State of the Union Address eBook

This eBook from the Gutenberg Project consists of approximately 202 pages of information about State of the Union Address.

State of the Union Address eBook

This eBook from the Gutenberg Project consists of approximately 202 pages of information about State of the Union Address.

Again, the States themselves had a clear right to waive the constitutional privilege intended for their benefit, and to prohibit by their own laws this trade at any time they thought proper previous to 1808.  Several of them exercised this right before that period, and among them some containing the greatest number of slaves.  This gave to Congress the immediate power to act in regard to all such States, because they themselves had removed the constitutional barrier.  Congress accordingly passed an act on 28th February, 1803, “to prevent the importation of certain persons into certain States where by the laws thereof their admission is prohibited.”  In this manner the importation of African slaves into the United States was to a great extent prohibited some years in advance of 1808.

As the year 1808 approached Congress determined not to suffer this trade to exist even for a single day after they had the power to abolish it.  On the 2d of March, 1807, they passed an act, to take effect “from and after the 1st day of January, 1808,” prohibiting the importation of African slaves into the United States.  This was followed by subsequent acts of a similar character, to which I need not specially refer.  Such were the principles and such the practice of our ancestors more than fifty years ago in regard to the African slave trade.  It did not occur to the revered patriots who had been delegates to the Convention, and afterwards became members of Congress, that in passing these laws they had violated the Constitution which they had framed with so much care and deliberation.  They supposed that to prohibit Congress in express terms from exercising a specified power before an appointed day necessarily involved the right to exercise this power after that day had arrived.

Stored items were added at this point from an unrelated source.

(** * GRU-model: the training / evaluation driver [main0.py]

    A shallow embedding of the driver script: the name dispatch
    ([get_dataset], [get_model]), one training pass ([train]), one evaluation
    pass ([test]) and the orchestration in [main] (train/validation split,
    epoch loop with best-model tracking, the two CSV reports).

    Python floats are IEEE-754 binary64 numbers, which are Rocq's primitive
    floats: comparisons, [np.sqrt] and the product [len * 0.9] are the
    primitive operations, so that [nan], rounding and the sentinel [1000]
    behave as they do in the script.  The model architectures, the dataset
    readers, the optimiser, the loss and the numeric value of the scikit-learn
    metrics are collaborators of the script that live outside [main0.py]; they
    are the fields of the class [Backend] below.  Console output ([print],
    the [tqdm] progress bar and its running loss) is not modelled. *)

From Stdlib Require Import ZArith List String Ascii Bool Lia Floats Uint63.
From Stdlib Require Import Permutation DecimalString.
Import ListNotations.

Local Open Scope Z_scope.

(** ** Python values: exceptions, results, numbers *)

Module Py.

(** The exceptions the script and the library calls it makes can raise. *)
Inductive exn : Type :=
| ValueError (msg : string)
| NameError (name : string)
| RuntimeError (msg : string)
| OverflowError (msg : string)
| AssertionError.

(** A computation either returns or raises. *)
Inductive result (A : Type) : Type :=
| Ok (a : A)
| Raise (e : exn).

Arguments Ok {A} a.
Arguments Raise {A} e.

Definition is_ok {A} (r : result A) : bool :=
  match r with Ok _ => true | Raise _ => false end.

Definition rbind {A B} (r : result A) (k : A -> result B) : result B :=
  match r with Ok a => k a | Raise e => Raise e end.

(** [float(z)] for a Python int: the nearest double, ties to even;
    [OverflowError] when the int is too large for a double. *)
Definition float_of_int (z : Z) : result float :=
  match binary_normalize prec emax z 0 false with
  | S754_infinity _ => Raise (OverflowError "int too large to convert to float")
  | x => Ok (SF2Prim x)
  end.

(** [int(x)] for a Python float: truncation toward zero. *)
Definition int_of_float (x : float) : result Z :=
  match Prim2SF x with
  | S754_zero _ => Ok 0
  | S754_finite s m e => Ok (cond_Zopp s (Z.shiftl (Zpos m) e))
  | S754_infinity _ => Raise (OverflowError "cannot convert float infinity to integer")
  | S754_nan => Raise (ValueError "cannot convert float NaN to integer")
  end.

(** [n * x] for an int [n] and a float [x]: the int is converted first. *)
Definition int_mul_float (n : Z) (x : float) : result float :=
  rbind (float_of_int n) (fun nf => Ok (nf * x)%float).

(** [range(n)]: empty when [n <= 0]. *)
Definition range (n : Z) : list Z := map Z.of_nat (seq 0 (Z.to_nat n)).

(** [str(z)] for an int. *)
Definition str (z : Z) : string := NilZero.string_of_int (Z.to_int z).

(** [s[start:-back]] for [0 <= start] and [0 < back]. *)
Definition slice (s : string) (start back : nat) : string :=
  substring start (String.length s - back - start) s.

(** A row of the epoch table mixes an int (the epoch index) with floats. *)
Inductive num : Type :=
| Int (z : Z)
| Float (f : float).

End Py.
Import Py.

(** The literal [0.9] of the script: the double nearest to nine tenths,
    [8106479329266893 * 2^-53]. *)
Definition nine_tenths : float := 0x1.ccccccccccccdp-1%float.

(** The literal [1000] that initialises [best], compared as a double. *)
Definition sentinel : float := 1000%float.

(** ** The order and the rounding of doubles, on their specification *)

(** The order of [SFcompare], read off a key: sign class, then exponent,
    then mantissa; [nan] has no key. *)
Definition key (x : spec_float) : option (Z * Z * Z) :=
  match x with
  | S754_nan => None
  | S754_infinity true => Some (-2, 0, 0)
  | S754_infinity false => Some (2, 0, 0)
  | S754_zero _ => Some (0, 0, 0)
  | S754_finite true m e => Some (-1, - e, Zneg m)
  | S754_finite false m e => Some (1, e, Zpos m)
  end.

Definition below (a b : Z * Z * Z) : Prop :=
  fst (fst a) < fst (fst b)
  \/ (fst (fst a) = fst (fst b)
      /\ (snd (fst a) < snd (fst b) \/ (snd (fst a) = snd (fst b) /\ snd a < snd b))).

Definition lex (a b : Z * Z * Z) : comparison :=
  match fst (fst a) ?= fst (fst b) with
  | Eq => match snd (fst a) ?= snd (fst b) with
          | Eq => snd a ?= snd b
          | c => c
          end
  | c => c
  end.

(** The mantissa of [nine_tenths] and the weight of its exponent:
    [10 * C09 = 9 * P53 + 2]. *)
Definition C09 : Z := 8106479329266893.
Definition P53 : Z := 9007199254740992.

(** The least size [N] at which [int(N * 0.9)] is not the floor of nine
    tenths of [N]. *)
Definition first_miss : Z := 1250999896491811.

(** ** The collaborators of the script *)

(** The dataset readers [get_dataset] chooses from. *)
Inductive dataset_class : Type :=
| MovieLens1MDataset
| MovieLens20MDataset
| CriteoDataset
| AvazuDataset
| FuxTower.

(** The model classes [get_model] chooses from; the hyperparameters that
    [get_model] fixes are part of the class, except the two that vary. *)
Inductive model_class : Type :=
| DeepNeuralNetwork
| RecurrentNeuralNetwork (feature_dims : Z)
| LogisticRegressionModel
| FactorizationMachineModel
| HighOrderFactorizationMachineModel
| FieldAwareFactorizationMachineModel
| FactorizationSupportedNeuralNetworkModel
| WideAndDeepModel
| ProductNeuralNetworkModel (method : string)
| DeepCrossNetworkModel
| NeuralFactorizationMachineModel
| NeuralCollaborativeFiltering
| FieldAwareNeuralFactorizationMachineModel
| DeepFactorizationMachineModel
| ExtremeDeepFactorizationMachineModel
| AttentionalFactorizationMachineModel
| AutomaticFeatureInteractionModel
| AdaptiveFactorizationNetwork.

(** Everything [main0.py] imports and calls as a black box.  [forward] is
    [model(fields)], its first argument the module's training flag;
    [backward] adds the gradient of the batch loss to the stored gradients;
    [optimizer_step] is [optimizer.step()]; the three [*_value] functions are
    the numbers scikit-learn computes once its input checks have passed. *)
Class Backend : Type := {
  fields : Type;
  weights : Type;
  gradients : Type;
  optim : Type;
  torch_device : string -> bool;
  read_dataset : dataset_class -> string -> result (list Z * list (fields * float));
  randperm : nat -> list nat;
  construct : model_class -> list Z -> weights;
  no_gradients : gradients;
  Adam : weights -> float -> float -> optim;
  forward : bool -> weights -> list fields -> list float;
  SmoothL1Loss : list float -> list float -> float;
  zero_grad : gradients -> gradients;
  backward : weights -> list fields -> list float -> gradients -> gradients;
  optimizer_step : optim -> weights -> gradients -> optim * weights;
  mae_value : list float -> list float -> float;
  r2_value : list float -> list float -> float;
  mse_value : list float -> list float -> float
}.

Section Driver.

Context {B : Backend}.

(** ** Datasets and [get_dataset] *)

Definition example : Type := (fields * float)%type.

Record dataset : Type := {
  ds_class : dataset_class;
  field_dims : list Z;
  examples : list example
}.

(** [len(dataset)]. *)
Definition len {A} (l : list A) : Z := Z.of_nat (List.length l).

Definition open_dataset (c : dataset_class) (path : string) : result dataset :=
  rbind (read_dataset c path)
    (fun r => Ok {| ds_class := c; field_dims := fst r; examples := snd r |}).

Definition get_dataset (name path : string) : result dataset :=
  if (name =? "movielens1M")%string then open_dataset MovieLens1MDataset path
  else if (name =? "movielens20M")%string then open_dataset MovieLens20MDataset path
  else if (name =? "criteo")%string then open_dataset CriteoDataset path
  else if (name =? "avazu")%string then open_dataset AvazuDataset path
  else if (name =? "fuxtower")%string then open_dataset FuxTower path
  else Raise (ValueError ("unknown dataset name: " ++ name)%string).

(** The names with a branch in [get_dataset]. *)
Definition dataset_names : list string :=
  ["movielens1M"; "movielens20M"; "criteo"; "avazu"; "fuxtower"]%string.

(** ** [get_model] *)

Definition is_movielens (c : dataset_class) : bool :=
  match c with
  | MovieLens20MDataset | MovieLens1MDataset => true
  | _ => false
  end.

(** [feature_dim] is the module-level global the ['rnn'] branch reads; it is
    bound by the [__main__] block, and unbound for any other caller. *)
Definition get_model (feature_dim : option Z) (name : string) (ds : dataset)
  : result weights :=
  let field_dims := field_dims ds in
  if (name =? "dnn")%string then Ok (construct DeepNeuralNetwork field_dims)
  else if (name =? "rnn")%string then
    match feature_dim with
    | Some d => Ok (construct (RecurrentNeuralNetwork d) field_dims)
    | None => Raise (NameError "feature_dim")
    end
  else if (name =? "lr")%string then Ok (construct LogisticRegressionModel field_dims)
  else if (name =? "fm")%string then Ok (construct FactorizationMachineModel field_dims)
  else if (name =? "hofm")%string then
    Ok (construct HighOrderFactorizationMachineModel field_dims)
  else if (name =? "ffm")%string then
    Ok (construct FieldAwareFactorizationMachineModel field_dims)
  else if (name =? "fnn")%string then
    Ok (construct FactorizationSupportedNeuralNetworkModel field_dims)
  else if (name =? "wd")%string then Ok (construct WideAndDeepModel field_dims)
  else if (name =? "ipnn")%string then
    Ok (construct (ProductNeuralNetworkModel "inner") field_dims)
  else if (name =? "opnn")%string then
    Ok (construct (ProductNeuralNetworkModel "outer") field_dims)
  else if (name =? "dcn")%string then Ok (construct DeepCrossNetworkModel field_dims)
  else if (name =? "nfm")%string then
    Ok (construct NeuralFactorizationMachineModel field_dims)
  else if (name =? "ncf")%string then
    if is_movielens (ds_class ds)
    then Ok (construct NeuralCollaborativeFiltering field_dims)
    else Raise AssertionError
  else if (name =? "fnfm")%string then
    Ok (construct FieldAwareNeuralFactorizationMachineModel field_dims)
  else if (name =? "dfm")%string then
    Ok (construct DeepFactorizationMachineModel field_dims)
  else if (name =? "xdfm")%string then
    Ok (construct ExtremeDeepFactorizationMachineModel field_dims)
  else if (name =? "afm")%string then
    Ok (construct AttentionalFactorizationMachineModel field_dims)
  else if (name =? "afi")%string then
    Ok (construct AutomaticFeatureInteractionModel field_dims)
  else if (name =? "afn")%string then
    Ok (construct AdaptiveFactorizationNetwork field_dims)
  else Raise (ValueError ("unknown model name: " ++ name)%string).

(** The names with a branch in [get_model]. *)
Definition model_names : list string :=
  ["dnn"; "rnn"; "lr"; "fm"; "hofm"; "ffm"; "fnn"; "wd"; "ipnn"; "opnn"; "dcn";
   "nfm"; "ncf"; "fnfm"; "dfm"; "xdfm"; "afm"; "afi"; "afn"]%string.

Definition known (names : list string) (name : string) : bool :=
  existsb (String.eqb name) names.

(** ** The train/validation split and the data loaders *)

(** [int(len(dataset_train) * 0.9)]: a double product, then truncation. *)
Definition train_length_of (n : Z) : result Z :=
  rbind (int_mul_float n nine_tenths) int_of_float.

(** [Subset(dataset, indices)], read in index order. *)
Definition subset {A} (ds : list A) (indices : list nat) : list A :=
  flat_map (fun i => match nth_error ds i with Some x => [x] | None => [] end) indices.

(** [torch.utils.data.random_split(dataset, (l1, l2))]: one draw of
    [randperm], cut into consecutive runs of the two lengths. *)
Definition random_split {A} (ds : list A) (l1 l2 : Z) : result (list A * list A) :=
  if negb (l1 + l2 =? len ds)
  then Raise (ValueError "Sum of input lengths does not equal the length of the input dataset!")
  else
    let indices := randperm (Z.to_nat (l1 + l2)) in
    Ok (subset ds (firstn (Z.to_nat l1) indices),
        subset ds (firstn (Z.to_nat l2) (skipn (Z.to_nat l1) indices))).

(** A batch as the loop receives it: the fields and the targets of its
    examples, in order. *)
Definition batch : Type := (list fields * list float)%type.

Definition collate (b : list example) : batch := (map fst b, map snd b).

If this were not the case, the framers of the Constitution had expended much labor in vain.  Had they imagined that Congress would possess no power to prohibit the trade either before or after 1808, they would not have taken so much care to protect the States against the exercise of this power before that period.  Nay, more, they would not have attached such vast importance to this provision as to have excluded it from the possibility of future repeal or amendment, to which other portions of the Constitution were exposed.  It would, then, have been wholly unnecessary to ingraft on the fifth article of the Constitution, prescribing the mode of its own future amendment, the proviso “that no amendment which may be made prior to the year 1808 shall in any manner affect” the provision in the Constitution securing to the States the right to admit the importation of African slaves previous to that period.  According to the adverse construction, the clause itself, on which so much care and discussion had been employed by the members of the Convention, was an absolute nullity from the beginning, and all that has since been done under it a mere usurpation.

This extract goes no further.